▶ **Problem description**:
Locate the line that contains "(** Value of a digit in radix 10 or 16. *)" in the entries below, then repeat it and every following line through the line that contains "if (c0 =? ch", exactly, and no others.

▶ **Raw data**:
(** * obsidian-tasks-mcp: task line parsing, serialization and filter queries

    A shallow embedding of [src/main.ts]: the [TaskParser] class
    ([parseTaskLine], [applyFilter], [queryTasks]) and the part of
    [TasksMcpPlugin] that reads and writes task lines ([getDailyNotePath],
    [buildTaskMarkdown], [addTaskToFile], [updateTaskInFile],
    [removeTaskFromFile], [parseTaskId], [getAllTasks] and the seven branches
    of [handleToolCall]).  The HTTP server, the JSON-RPC envelope and the
    settings tab are left out.

    Strings are sequences of Unicode code points.  The regular expressions
    of the source carry the [u] flag, or name only characters of the Basic
    Multilingual Plane and take a character outside it whole, so matching by
    code point agrees with the source on well-formed strings.  The marker
    glyphs are the character sequences [main.ts] writes ([Glyph]). *)

From Stdlib Require Import String Ascii.
From Stdlib Require Import List NArith ZArith Lia Bool DecimalPos Sorted.
Import ListNotations.

Local Open Scope N_scope.
Local Open Scope list_scope.

(* ================================================================== *)
(** ** JavaScript strings *)

Module JS.

Definition char := N.
Definition str := list char.

Definition ch (a : ascii) : char := N_of_ascii a.
Arguments ch a%_char.

(** A source literal made of ASCII characters. *)
Definition lit (s : string) : str := map N_of_ascii (list_ascii_of_string s).
Arguments lit s%_string.

Fixpoint eqb_str (a b : str) : bool :=
  match a, b with
  | [], [] => true
  | x :: a', y :: b' => (x =? y) && eqb_str a' b'
  | _, _ => false
  end.

(** [LineTerminator]: what [.] refuses without the [s] flag. *)
Definition isLineTerminator (c : char) : bool :=
  (c =? 0x0A) || (c =? 0x0D) || (c =? 0x2028) || (c =? 0x2029).

(** [\s], and what [trim] removes: WhiteSpace and LineTerminator. *)
Definition isWs (c : char) : bool :=
  ((0x09 <=? c) && (c <=? 0x0D)) || (c =? 0x20) || (c =? 0xA0) || (c =? 0x1680)
  || ((0x2000 <=? c) && (c <=? 0x200A)) || (c =? 0x2028) || (c =? 0x2029)
  || (c =? 0x202F) || (c =? 0x205F) || (c =? 0x3000) || (c =? 0xFEFF).

(** [\d] and [[0-9]]. *)
Definition isDigit (c : char) : bool := (0x30 <=? c) && (c <=? 0x39).

Definition isSpace (c : char) : bool := c =? 0x20.

(** Longest prefix whose characters satisfy [p], and what follows it. *)
Fixpoint span (p : char -> bool) (s : str) : str * str :=
  match s with
  | [] => ([], [])
  | c :: r => if p c then let (a, b) := span p r in (c :: a, b) else ([], s)
  end.

Definition takeWhile (p : char -> bool) (s : str) : str := fst (span p s).
Definition dropWhile (p : char -> bool) (s : str) : str := snd (span p s).

Definition trimStart (s : str) : str := dropWhile isWs s.
Definition trimEnd (s : str) : str := rev (dropWhile isWs (rev s)).
Definition trim (s : str) : str := trimEnd (trimStart s).

(** [s.startsWith(pat)] *)
Fixpoint startsWith (s pat : str) : bool :=
  match pat, s with
  | [], _ => true
  | p :: pat', c :: s' => (c =? p) && startsWith s' pat'
  | _ :: _, [] => false
  end.

(** [s.includes(pat)] *)
Fixpoint includes (s pat : str) : bool :=
  startsWith s pat ||
  match s with
  | [] => false
  | _ :: r => includes r pat
  end.

(** [s.substring(n)] *)
Definition substring (n : nat) (s : str) : str := skipn n s.

(** [s.split(sep)] for a non-empty separator: [cur] is the piece being read
    (reversed), [skip] counts the characters of a separator still to pass. *)
Fixpoint split_go (sep : str) (skip : nat) (cur : str) (s : str) : list str :=
  match s with
  | [] => [rev cur]
  | c :: r =>
      match skip with
      | S k => split_go sep k cur r
      | O => if startsWith s sep
             then rev cur :: split_go sep (length sep - 1) [] r
             else split_go sep 0 (c :: cur) r
      end
  end.

Definition split (s sep : str) : list str := split_go sep 0 [] s.

(** [parts.join(sep)] *)
Fixpoint join (sep : str) (parts : list str) : str :=
  match parts with
  | [] => []
  | [p] => p
  | p :: rest => p ++ sep ++ join sep rest
  end.

(** [s.replace(pat, '')] with a string pattern: the first occurrence goes. *)
Fixpoint removeFirst (pat : str) (s : str) : str :=
  if startsWith s pat then skipn (length pat) s
  else match s with
       | [] => []
       | c :: r => c :: removeFirst pat r
       end.

(** [s.lastIndexOf(c)] for a one-character needle; [None] is [-1]. *)
Fixpoint lastIndexOf (c : char) (s : str) : option nat :=
  match s with
  | [] => None
  | x :: r =>
      match lastIndexOf c r with
      | Some i => Some (S i)
      | None => if x =? c then Some O else None
      end
  end.

(** UTF-16 code units of a code point: [<] and [>] on strings compare these. *)
Definition utf16 (c : char) : list N :=
  if c <? 0x10000 then [c]
  else [0xD800 + (c - 0x10000) / 0x400; 0xDC00 + (c - 0x10000) mod 0x400].

Fixpoint lex_lt (a b : list N) : bool :=
  match a, b with
  | _, [] => false
  | [], _ :: _ => true
  | x :: a', y :: b' => (x <? y) || ((x =? y) && lex_lt a' b')
  end.

Definition str_lt (a b : str) : bool := lex_lt (flat_map utf16 a) (flat_map utf16 b).

(** Decimal digits of a number, as template literals print an integer. *)
Fixpoint digits_of_uint (d : Decimal.uint) : str :=
  match d with
  | Decimal.Nil => []
  | Decimal.D0 d' => ch "0" :: digits_of_uint d'
  | Decimal.D1 d' => ch "1" :: digits_of_uint d'
  | Decimal.D2 d' => ch "2" :: digits_of_uint d'
  | Decimal.D3 d' => ch "3" :: digits_of_uint d'
  | Decimal.D4 d' => ch "4" :: digits_of_uint d'
  | Decimal.D5 d' => ch "5" :: digits_of_uint d'
  | Decimal.D6 d' => ch "6" :: digits_of_uint d'
  | Decimal.D7 d' => ch "7" :: digits_of_uint d'
  | Decimal.D8 d' => ch "8" :: digits_of_uint d'
  | Decimal.D9 d' => ch "9" :: digits_of_uint d'
  end.

Definition numberToString (z : Z) : str :=
  match z with
  | Z0 => lit "0"
  | Zpos p => digits_of_uint (Pos.to_uint p)
  | Zneg p => ch "-" :: digits_of_uint (Pos.to_uint p)
  end.

(** Value of a digit in radix 10 or 16. *)
Definition digitValue (radix : N) (c : char) : option N :=
  if isDigit c then Some (c - 0x30)
  else if (radix =? 16) && (0x61 <=? c) && (c <=? 0x66) then Some (c - 0x61 + 10)
  else if (radix =? 16) && (0x41 <=? c) && (c <=? 0x46) then Some (c - 0x41 + 10)
  else None.

(** Reads the longest run of radix digits at the head of [s]; [acc] is the
    value so far and [seen] tells whether a digit was read. *)
Fixpoint readDigits (radix : N) (seen : bool) (acc : N) (s : str) : option N :=
  match s with
  | [] => if seen then Some acc else None
  | c :: r =>
      match digitValue radix c with
      | Some d => readDigits radix true (acc * radix + d) r
      | None => if seen then Some acc else None
      end
  end.

(** A sign at the head of [s]: whether it is [-], and what follows it. *)
Definition splitSign (s : str) : bool * str :=
  match s with
  | c :: r => if c =? ch "-" then (true, r)
              else if c =? ch "+" then (false, r) else (false, s)
  | [] => (false, s)
  end.

(** The radix [0x] or [0X] announces, and what follows the prefix. *)
Definition splitRadix (s : str) : N * str :=
  match s with
  | c0 :: c1 :: r =>
      if (c0 =? ch "0") && ((c1 =? ch "x") || (c1 =? ch "X")) then (16, r) else (10, s)
  | _ => (10, s)
  end.

(** [parseInt(s)] with no radix: leading white space is skipped, a sign is
    read, then a [0x]/[0X] prefix selects radix 16; the longest run of digits
    is the value and what follows it is ignored.  [None] is [NaN].  The
    result is the integer the digits denote.  The source's [number] is that
    integer as long as it is below 2^53 in magnitude, and the double nearest
    to it from there on: a property that names the value read carries the
    bound [Spec.safeInteger]; whether the result is [NaN] does not depend on
    it. *)
Definition parseInt (s : str) : option Z :=
  let (neg, s2) := splitSign (trimStart s) in
  let (radix, s3) := splitRadix s2 in
  match readDigits radix false 0 s3 with
  | Some n => Some (if neg then (- Z.of_N n)%Z else Z.of_N n)
  | None => None
  end.

End JS.

(* ================================================================== *)
(** ** Regular expression searches

    A regular expression is embedded by its matcher at one position: given
    whether the position is index 0 and the text from the position on, the
    length of the match there, following the source's backtracking order.
    The three ways the source applies an expression walk the text with it. *)

Module Regex.
Import JS.

Definition matcher := bool -> str -> option nat.

(** [s.match(re)] without [g], reduced to what the source reads from the
    match: [m] gives the capture at a position, the leftmost one wins. *)
Fixpoint search {A : Type} (m : str -> option A) (s : str) : option A :=
  match m s with
  | Some a => Some a
  | None => match s with
            | [] => None
            | _ :: r => search m r
            end
  end.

▶ **Result**:
(** Value of a digit in radix 10 or 16. *)
Definition digitValue (radix : N) (c : char) : option N :=
  if isDigit c then Some (c - 0x30)
  else if (radix =? 16) && (0x61 <=? c) && (c <=? 0x66) then Some (c - 0x61 + 10)
  else if (radix =? 16) && (0x41 <=? c) && (c <=? 0x46) then Some (c - 0x41 + 10)
  else None.

(** Reads the longest run of radix digits at the head of [s]; [acc] is the
    value so far and [seen] tells whether a digit was read. *)
Fixpoint readDigits (radix : N) (seen : bool) (acc : N) (s : str) : option N :=
  match s with
  | [] => if seen then Some acc else None
  | c :: r =>
      match digitValue radix c with
      | Some d => readDigits radix true (acc * radix + d) r
      | None => if seen then Some acc else None
      end
  end.

(** A sign at the head of [s]: whether it is [-], and what follows it. *)
Definition splitSign (s : str) : bool * str :=
  match s with
  | c :: r => if c =? ch "-" then (true, r)
              else if c =? ch "+" then (false, r) else (false, s)
  | [] => (false, s)
  end.

(** The radix [0x] or [0X] announces, and what follows the prefix. *)
Definition splitRadix (s : str) : N * str :=
  match s with
  | c0 :: c1 :: r =>
      if (c0 =? ch "0") && ((c1 =? ch "x") || (c1 =? ch "X")) then (16, r) else (10, s)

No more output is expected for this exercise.